# Data extracted from a collection:
+ + +
(* ===== verification/IngestProps.v ===== *)
(** * Properties of uploads

    The shape of the rows read from a file, that a file the program wrote reads back, which
    column is chosen, and that the preview describes the job that would be created. *)

From Stdlib Require Import ZArith NArith QArith Ascii String Lia.
From stdpp Require Import base strings pretty option sets list.
From S2P Require Import Prelude PyStr Sql Csv Regex Models Url Emails Normalize Queue Jobs JobsProps Errors Sha256 Ingest.

(** ** Dicts *)

Lemma dict_set_keys {V} (d : list (string * V)) k v j :
  j ∈ map fst (dict_set d k v) ↔ j ∈ map fst d ∨ j = k.
Proof.
  induction d as [|[k' v'] d IH]; cbn; [set_solver|].
  destruct (String.eqb_spec k' k) as [->|]; cbn; rewrite !elem_of_cons; [naive_solver|].
  rewrite IH. naive_solver.
Qed.

Lemma dict_set_NoDup {V} (d : list (string * V)) k v : NoDup (map fst d) → NoDup (map fst (dict_set d k v)).
Proof.
  induction d as [|[k' v'] d IH]; cbn; [intros _; apply NoDup_singleton|]. intros [Hn Hd]%NoDup_cons.
  destruct (String.eqb_spec k' k) as [->|Hne]; cbn; apply NoDup_cons; [done|]. split; [|auto].
  rewrite dict_set_keys. intros [?|?]; done.
Qed.

Lemma dict_set_fresh {V} (d : list (string * V)) k v : k ∉ map fst d → dict_set d k v = d ++ [(k, v)].
Proof.
  induction d as [|[k' v'] d IH]; cbn; [done|]. intros Hk. apply not_elem_of_cons in Hk as [Hne Hk].
  destruct (String.eqb_spec k' k) as [->|]; [done|]. by rewrite IH.
Qed.

(** ** Rows *)

(** The cell in column [i] of a record: without the space around it, empty where the record
    ends before. *)
Definition cell (rec : list string) (i : nat) : string := strip (default "" (rec !! i)).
+ + +
# How to complete this task:
For the lines above, output exactly those from the line containing "The shape of" through the line containing "(** ** Dicts *)", and skip the others.

# Your response:
    The shape of the rows read from a file, that a file the program wrote reads back, which
    column is chosen, and that the preview describes the job that would be created. *)

From Stdlib Require Import ZArith NArith QArith Ascii String Lia.
From stdpp Require Import base strings pretty option sets list.
From S2P Require Import Prelude PyStr Sql Csv Regex Models Url Emails Normalize Queue Jobs JobsProps Errors Sha256 Ingest.

(** ** Dicts *)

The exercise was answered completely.